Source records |
(** * waltz/resources.py: resource identifiers, variants, course backups

    A shallow embedding of [src/waltz/resources.py].  Python values are an
    inductive type, dictionaries are insertion-ordered association lists,
    exceptions are an inductive type carried by an error monad, the disk is
    a finite map from paths to file contents together with a log of the
    writes performed, and the collaborators the module imports (the Canvas
    HTTP client, glob, gzip, the YAML/JSON printers, the Markdown
    converters, the date helpers) are variables of the sections that use
    them.  A Python string is represented by its UTF-8 encoding, taken to
    be well formed.  The texts of the errors raised by the interpreter
    itself are those printed by CPython 3.12. *)

From stdpp Require Import gmap strings list fin_maps.
From Stdlib Require Import ZArith Ascii String Lia.

Local Open Scope string_scope.
Set Warnings "-register-all".

(** ** Python values *)

(** [Course.__init__] also stores [self.env], the template environment;
    no modelled function reads it back, so the record keeps the four
    strings. *)
Record Course := mkCourse {
  root_directory : string;
  backups : string;
  templates : string;
  course_name : string
}.

(** Class-level attributes of a [Resource] subclass: what the registry maps
    a category name to. *)
Record ResourceType := mkResourceType {
  class_name : string;
  category_names : list string;
  canvas_name : string;
  canonical_category : string;
  canvas_title_field : string;
  canvas_id_field : string;
  extension : string
}.

Inductive PyVal : Type :=
| PNone
| PBool (b : bool)
| PInt (z : Z)
| PStr (s : string)
| PList (l : list PyVal)
| PDict (kvs : list (string * PyVal))
| PCourse (c : Course)
| PObject (cls : string) (attrs : list (string * PyVal)).

(** ** Exceptions *)

Inductive PyExn : Type :=
| WaltzException (msg : string)
| WaltzNoResourceFound (msg : string)
| ValueError (msg : string)
| NameError (msg : string)
| KeyError (key : string)
| IndexError (msg : string)
| TypeError (msg : string)
| AttributeError (msg : string)
| FileNotFoundError (path : string)
| Unmodelled (what : string).

(** [Unmodelled] is not an exception of the program: it marks a run that
    leaves the values represented here (a mapping key that is not a
    string, a method or [keys] found on an instance), so that nothing is
    said about it. *)
Definition result (A : Type) : Type := PyExn + A.

Definition ret {A} (a : A) : result A := inr a.
Definition raise {A} (e : PyExn) : result A := inl e.
Definition bind {A B} (m : result A) (k : A -> result B) : result B :=
  match m with
  | inl e => inl e
  | inr a => k a
  end.

Declare Scope py_scope.
Delimit Scope py_scope with py.
Notation "x <- m ;; k" := (bind m (fun x => k))
  (at level 100, m at next level, right associativity) : py_scope.
Notation "m ;;; k" := (bind m (fun _ => k))
  (at level 100, right associativity) : py_scope.
Local Open Scope py_scope.

(** ** Dictionaries: insertion-ordered association lists *)

Section Dict.
Context {V : Type}.

Fixpoint dict_get (d : list (string * V)) (k : string) : option V :=
  match d with
  | [] => None
  | (k', v) :: d' => if String.eqb k k' then Some v else dict_get d' k
  end.

Definition dict_mem (k : string) (d : list (string * V)) : bool :=
  match dict_get d k with Some _ => true | None => false end.

(** [d[k] = v]: an existing key keeps its position, a new key goes last. *)
Fixpoint dict_set (d : list (string * V)) (k : string) (v : V)
  : list (string * V) :=
  match d with
  | [] => [(k, v)]
  | (k', v') :: d' =>
      if String.eqb k k' then (k, v) :: d' else (k', v') :: dict_set d' k v
  end.

Fixpoint dict_remove (d : list (string * V)) (k : string)
  : list (string * V) :=
  match d with
  | [] => []
  | (k', v') :: d' =>
      if String.eqb k k' then d' else (k', v') :: dict_remove d' k
  end.

(** [d[k]] *)
Definition dict_getitem (d : list (string * V)) (k : string) : result V :=
  match dict_get d k with
  | Some v => ret v
  | None => raise (KeyError k)
  end.

(** [del d[k]] *)
Definition dict_del (d : list (string * V)) (k : string)
  : result (list (string * V)) :=
  match dict_get d k with
  | Some _ => ret (dict_remove d k)
  | None => raise (KeyError k)
  end.

(** [d.pop(k)] *)
Definition dict_pop (d : list (string * V)) (k : string)
  : result (V * list (string * V)) :=
  match dict_get d k with
  | Some v => ret (v, dict_remove d k)
  | None => raise (KeyError k)
  end.

(** [d.update(other)] *)
Definition dict_update (d other : list (string * V)) : list (string * V) :=
  fold_left (fun acc kv => dict_set acc (fst kv) (snd kv)) other d.

(** [d.get(k, default)] *)
Definition dict_get_default (d : list (string * V)) (k : string) (dflt : V)
  : V :=
  match dict_get d k with Some v => v | None => dflt end.

Definition dict_keys (d : list (string * V)) : list string := map fst d.
End Dict.

(** ** Strings *)

(** [sep.join(parts)] *)
Fixpoint str_join (sep : string) (parts : list string) : string :=
  match parts with
  | [] => ""
  | [p] => p
  | p :: rest => p +:+ sep +:+ str_join sep rest
  end.

(** [s.split("/", 1)]: at most one split, at the first slash. *)
Fixpoint split_slash_once (s : string) : list string :=
  match s with
  | EmptyString => [""]
  | String c s' =>
      if Ascii.eqb c "/"%char then [""; s']
      else match split_slash_once s' with
           | h :: t => String c h :: t
           | [] => [String c ""]
           end
  end.

(** [str.lower] of a string of ASCII characters: the letters A to Z are
    lowered. *)
Definition ascii_lower (c : ascii) : ascii :=
  let n := nat_of_ascii c in
  if (65 <=? n)%nat && (n <=? 90)%nat then ascii_of_nat (n + 32) else c.

Fixpoint str_lower (s : string) : string :=
  match s with
  | EmptyString => EmptyString
  | String c s' => String (ascii_lower c) (str_lower s')
  end.

Fixpoint is_ascii (s : string) : bool :=
  match s with
  | EmptyString => true
  | String c s' => (nat_of_ascii c <? 128)%nat && is_ascii s'
  end.

(** [s.lower()].  For a string that has characters outside ASCII the
    result depends on the Unicode tables of the interpreter: it is what
    [lower_unicode] returns, about which nothing is assumed. *)
Definition py_lower (lower_unicode : string -> string) (s : string) : string :=
  if is_ascii s then str_lower s else lower_unicode s.

(** Characters.  The character that starts with the byte [c] takes
    [utf8_width c] bytes. *)
Definition utf8_width (c : ascii) : nat :=
  let n := nat_of_ascii c in
  if (n <? 192)%nat then 1
  else if (n <? 224)%nat then 2
  else if (n <? 240)%nat then 3
  else 4.

Fixpoint str_take (n : nat) (s : string) : string :=
  match n, s with
  | S n', String c s' => String c (str_take n' s')
  | _, _ => EmptyString
  end.

Fixpoint str_drop (n : nat) (s : string) : string :=
  match n, s with
  | S n', String _ s' => str_drop n' s'
  | _, _ => s
  end.

(** [s[0]] and [s[1:]] of a string that is not empty. *)
Definition str_head (s : string) : string :=
  match s with
  | EmptyString => EmptyString
  | String c s' => String c (str_take (utf8_width c - 1) s')
  end.

Definition str_tail (s : string) : string :=
  match s with
  | EmptyString => EmptyString
  | String c s' => str_drop (utf8_width c - 1) s'
  end.

(** The characters of [s]; [fuel] bounds their number. *)
Fixpoint chars_upto (fuel : nat) (s : string) : list string :=
  match fuel, s with
  | S fuel', String _ _ => str_head s :: chars_upto fuel' (str_tail s)
  | _, _ => []
  end.

Definition utf8_chars (s : string) : list string :=
  chars_upto (String.length s) s.

(** A number in decimal. *)
Definition digit (n : nat) : string := String (ascii_of_nat (48 + n)) "".

Fixpoint decimal_upto (fuel n : nat) : string :=
  match fuel with
  | 0 => ""
  | S fuel' =>
      if (n <? 10)%nat then digit n
      else decimal_upto fuel' (n / 10) +:+ digit (n mod 10)
  end.

Definition nat_to_string (n : nat) : string := decimal_upto (S n) n.

(** [s.startswith(p)] *)
Definition startswith (s p : string) : bool := String.prefix p s.

Fixpoint str_contains (needle hay : string) : bool :=
  String.prefix needle hay ||
  match hay with
  | EmptyString => false
  | String _ hay' => str_contains needle hay'
  end.

(** [os.path.join(a, b)] on POSIX. *)
Definition ends_with_slash (s : string) : bool :=
  match String.get (String.length s - 1) s with
  | Some c => Ascii.eqb c "/"%char
  | None => false
  end.

Definition path_join (a b : string) : string :=
  if String.prefix "/" b then b
  else if String.eqb a "" || ends_with_slash a then a +:+ b
  else a +:+ "/" +:+ b.

Definition path_join_all (parts : list string) : string :=
  match parts with
  | [] => ""
  | p :: rest => fold_left path_join rest p
  end.

(** [os.path.dirname(p)] on POSIX: everything before the last slash, with
    the trailing slashes of that head removed unless it is all slashes. *)
Fixpoint head_upto_last_slash (s : string) : option string :=
  match s with
  | EmptyString => None
  | String c s' =>
      match head_upto_last_slash s' with
      | Some h => Some (String c h)
      | None => if Ascii.eqb c "/"%char then Some (String c "") else None
      end
  end.
(** In a sorted array that holds [v], [searchsorted] finds [v]. *)
Lemma searchsorted_lookup (a : list Qc) (v : Qc) :
  StronglySorted Qcle a → v ∈ a → a !! searchsorted a v = Some v.
Proof.
  intros Hs Hin. apply list_elem_of_lookup in Hin as [p Hp].
  destruct (binsearch_spec a v Hs (length a) 0 (length a)) as [Hbelow Habove];
    try lia.
  { intros j x Hj Hx. apply lookup_lt_Some in Hx. lia. }
  fold (searchsorted a v) in Hbelow, Habove.
  assert (searchsorted a v ≤ p) as Hle.
  { destruct (decide (searchsorted a v ≤ p)); [done|].
    destruct (Qclt_not_eq _ _ (Hbelow p v ltac:(lia) Hp)). done. }
  destruct (lookup_lt_is_Some_2 a (searchsorted a v)) as [x Hx].
  { apply lookup_lt_Some in Hp. lia. }
  rewrite Hx. f_equal. apply Qcle_antisym.
  - eapply (sorted_lookup a Hs _ p); done.
  - by apply (Habove (searchsorted a v)).
Qed.

End window_facts.

Section rolling_facts.
Import Np Outlier.

Lemma slice_take_drop {A} (a : list A) (b e : Z) :
  (0 ≤ b ≤ e)%Z → (e ≤ Z.of_nat (length a))%Z →
  slice a b e = take (Z.to_nat (e - b)) (drop (Z.to_nat b) a).
Proof.
  intros Hb He. unfold slice, clip.
  rewrite !bool_decide_false by lia.
  rewrite !Z.min_l by lia. f_equal. lia.
Qed.

Lemma setitem_in {A} (a : list A) (i : nat) (v : A) :
  i < length a → setitem a (Z.of_nat i) v = Ok (<[i := v]> a).
Proof.
  intros H. unfold setitem. rewrite position_in by lia. simpl.
  by rewrite Nat2Z.id.
Qed.

Lemma loc_in {A} (s : list A) (i : nat) (x : A) :
  s !! i = Some x → loc s (Z.of_nat i) = Ok x.
Proof.
  intros H. unfold loc. rewrite bool_decide_true by lia.
  by rewrite Nat2Z.id, H.
Qed.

Task instructions |
Only the lines that contain the string "option" should be copied from the entries above.

Result |
Fixpoint dict_get (d : list (string * V)) (k : string) : option V :=
Fixpoint head_upto_last_slash (s : string) : option string :=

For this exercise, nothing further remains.